Department of Radiation Oncology, Stanford University School of Medicine, Palo Alto, CA 94304, USA.
Cell Chem Biol. 2021 Aug 19;28(8):1206-1220.e6. doi: 10.1016/j.chembiol.2021.02.014. Epub 2021 Mar 12.
Y box binding protein 1 (YB-1) is a multifunctional protein associated with tumor progression and the emergence of treatment resistance (TR). Here, we report an azopodophyllotoxin small molecule, SU056, that potently inhibits tumor growth and progression via YB-1 inhibition. This YB-1 inhibitor inhibits cell proliferation, resistance to apoptosis in ovarian cancer (OC) cells, and arrests in the G1 phase. Inhibitor treatment leads to enrichment of proteins associated with apoptosis and RNA degradation pathways while downregulating spliceosome pathway. In vivo, SU056 independently restrains OC progression and exerts a synergistic effect with paclitaxel to further reduce disease progression with no observable liver toxicity. Moreover, in vitro mechanistic studies showed delayed disease progression via inhibition of drug efflux and multidrug resistance 1, and significantly lower neurotoxicity as compared with etoposide. These data suggest that YB-1 inhibition may be an effective strategy to reduce OC progression, antagonize TR, and decrease patient mortality.

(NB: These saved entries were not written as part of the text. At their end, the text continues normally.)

(** *** A table is finished *)

Lemma part_size part f : sublist part es0 -> part_table part f -> 0 < blen f.
Proof.
  intros Hs (r & r' & Hr & HF & <- & _). pose proof (InternalKeyComparator_ok ucmp bytes_ok (fun k H => H)) as Hic.
  pose proof (part_entries ucmp Hc es0 Hord Hval Hsize part Hs) as He.
  destruct (build_and_open (Hc := Hic) (Hshort := InternalKey_ShortKeys ucmp bytes_ok) opt Hopt (internal_valid bytes_ok)
    (kvs part) He Hname) as (r1 & Hr1 & Hrest). assert (r1 = r) as -> by congruence.
  destruct (Hrest (Hfilter part r Hs Hr)) as (r2 & bs & footer & HF2 & _ & _ & [_ _ _ (mst & mty & ist & ity & Hf & _)] & _).
  assert (r2 = r') as -> by congruence. rewrite Hf, !blen_app, !blen_segment. blia.
Qed.
Lemma AddFilterString_ok cur parts : cur <> [] ->
  AddFilterString opt (filter_state (filter_policy opt) cur) (filters_of (filter_policy opt) parts) =
    (filter_state (filter_policy opt) [], filters_of (filter_policy opt) (parts ++ [cur])).
Proof.
  intros Hne. destruct (filter_closes (filter_policy opt) cur Hne) as [f Hf]. unfold AddFilterString, filters_of in *.
  destruct (filter_policy opt) as [p|]; [|by rewrite Hf]. destruct Hf as [H1 H2]. rewrite H1, H2, fmap_app. cbn [fmap list_fmap]. by rewrite H1.
Qed.
Lemma FinishFileCompletion_ok (d : DB E T) s meta part f : ok s = true -> sublist part es0 -> part_table part f ->
  files (env_ d) !! table_name (f_number meta) = Some f -> f_file_size meta = blen f ->
  exists env t, FinishFileCompletion d s meta (table_name (f_number meta)) = set_table_cache (set_env d env) t /\
    framed files (table_name (f_number meta)) (env_ d) env /\ files env !! table_name (f_number meta) = Some f.
Proof.
  intros Os Hs Hp Hf Hz. set (name := table_name _) in *. unfold FinishFileCompletion. rewrite Os.
  pose proof (sync_file (env_ d) name) as Y1. pose proof (frame_sync (env_ d) name) as Y2. pose proof (rel_sync Hrel (env_ d) name) as Y3.
  destruct (SyncFile (env_ d) name) as [s1 e1]. cbn [fst snd] in *. rewrite Y3. specialize (Y1 Y3).
  pose proof (close_file e1 name) as C1. pose proof (frame_close e1 name) as C2. pose proof (rel_close Hrel e1 name) as C3.
  destruct (CloseFile e1 name) as [s2 e2]. cbn [fst snd] in *. rewrite C3. specialize (C1 C3).
  assert (files e2 !! name = Some f) as Hf2 by (by rewrite C1, Y1).
  pose proof (Hopens (table_cache_ d) e2 (f_number meta) part f Hs Hp Hf2) as Ho. cbn [table_cache_ set_env env_]. rewrite Hz.
  destruct (table_status _ _ _ _) as [s3 t]. cbn [fst] in Ho. rewrite Ho, (proj2 (Z.ltb_lt _ _)) by by eapply part_size. cbn [andb].
  exists e2, t. split; [done|]. split; [|done]. by eapply framed_trans.
Qed.
Lemma finish_table_ok b parts cur todo : built b parts cur todo -> cur <> [] ->
  exists s b', finish_table opt dbname b = Some (s, b') /\ ok s = true /\ built b' (parts ++ [cur]) [] todo.
Proof.
  intros Hb Hne. pose proof Hb as [T1 T2 T3 T4 T5 T6 T7 T8 T9 T10 T11]. rewrite decide_False in T7 by done.
  destruct T7 as (n & Hn & [(r & rb & bs & cb & Er & Ht & Hadd & Hbu) Wn Ws Wl]).
  assert (sublist cur es0) as Hsub by (rewrite <- T2; apply sublist_inserts_l; by apply sublist_inserts_r).
  destruct (part_finishes ucmp Hc addr block_size restart_interval compression policy Hopt Hname es0 Hord Hval Hsize Hfilter cur rb Hsub Hadd)
    as (rb' & HF & Hpt).
  destruct (Finish_lands files (table_name n) r rb rb' Ht) as (s & r' & HF' & Hfr & [[-> Ht']|[_ Hf]]);
    [by rewrite (b_status _ _ _ _ _ Hbu)|done| |by destruct Hf].
  unfold finish_table. rewrite Er, Wn. cbn [mbind option_bind]. cbv zeta. unfold named in HF'. rewrite HF'. cbn [mbind option_bind].
  change (ok OK) with true. cbv iota. destruct Ht' as [Ev [x Hx]].
  assert (TableBuilder.file rb' = x) as Hfx by (rewrite <- Ev; cbn; unfold contents; by rewrite Hx). rewrite Hfx in Hpt.
  assert (TableBuilder.FileSize r' = blen x) as Hsz.
  { destruct Hpt as (q & q' & H1 & H2 & _ & H4). assert (q = rb) as -> by congruence. assert (q' = rb') as -> by congruence.
    rewrite <- Ev in H4. exact H4. }
  cbn [f_file_size meta_size]. rewrite Hsz, (proj2 (Z.ltb_lt _ _)) by by eapply part_size. rewrite T8, T9, AddFilterString_ok by done.
  set (meta := meta_size (bl_meta b) (blen x)). assert (f_number meta = n) as Hmn by exact Wn. rewrite <- Hmn.
  destruct (FinishFileCompletion_ok (set_env (bl_db b) (TableBuilder.file r')) OK meta cur x) as (env & t & Efin & Hfr2 & Hfin); [done|done|done|by rewrite Hmn|done|].
  rewrite Efin. eexists OK, _. split; [done|]. split; [done|]. cbn [env_ set_env] in Hfr2. rewrite Hmn in Hfr2, Hfin.
  unfold bl_env in T1, T11. rewrite Er in T1, T11. assert (framed files (table_name n) (TableBuilder.file r) env) as Hall by (by eapply framed_trans).
  split; unfold bl_env; cbn [set_table_closed bl_db bl_fb bl_filters bl_metas bl_meta bl_builder bl_count bl_index env_ set_env set_table_cache].
  - rewrite fmap_app. apply Forall2_app; [eapply outputs_frame; [exact Hall| |exact T1]; by eapply metas_distinct|].
    constructor; [|constructor]. split; [done|by apply Ws|by apply Wl|]. exists x. cbn [number meta_out file_size]. rewrite Hmn. done.
  - rewrite concat_snoc, <- app_assoc. done.
  - rewrite fmap_app, T3, length_app, Nat.add_1_r. cbn [fmap list_fmap]. rewrite Hmn. by rewrite (take_S_r _ _ _ Hn).
  - done.
  - rewrite T5, length_app. destruct cur; [done|]. cbn. lia.
  - done.
  - by rewrite decide_True.
  - done.
  - done.
  - destruct T10 as (env' & t' & ->). by exists env, t.
  - intros f Hf. rewrite Hall; [by apply T11|]. apply Hf. by eapply list_elem_of_lookup_2.
Qed.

Y 盒结合蛋白 1(YB-1)是一种与肿瘤进展和治疗抵抗(TR)出现相关的多功能蛋白。在这里,我们报告了一种吖泊podophyllotoxin 小分子 SU056,它通过抑制 YB-1 来有力地抑制肿瘤生长和进展。这种 YB-1 抑制剂抑制卵巢癌(OC)细胞的增殖、抗细胞凋亡,并将细胞周期阻滞在 G1 期。抑制剂处理导致与细胞凋亡和 RNA 降解途径相关的蛋白质富集,同时下调剪接体途径。在体内,SU056 独立地抑制 OC 的进展,并与紫杉醇产生协同作用,进一步减少疾病进展,而没有观察到肝毒性。此外,体外机制研究表明,通过抑制药物外排和多药耐药蛋白 1,疾病进展延迟,与依托泊苷相比,神经毒性显著降低。这些数据表明,YB-1 抑制可能是减少 OC 进展、拮抗 TR 和降低患者死亡率的有效策略。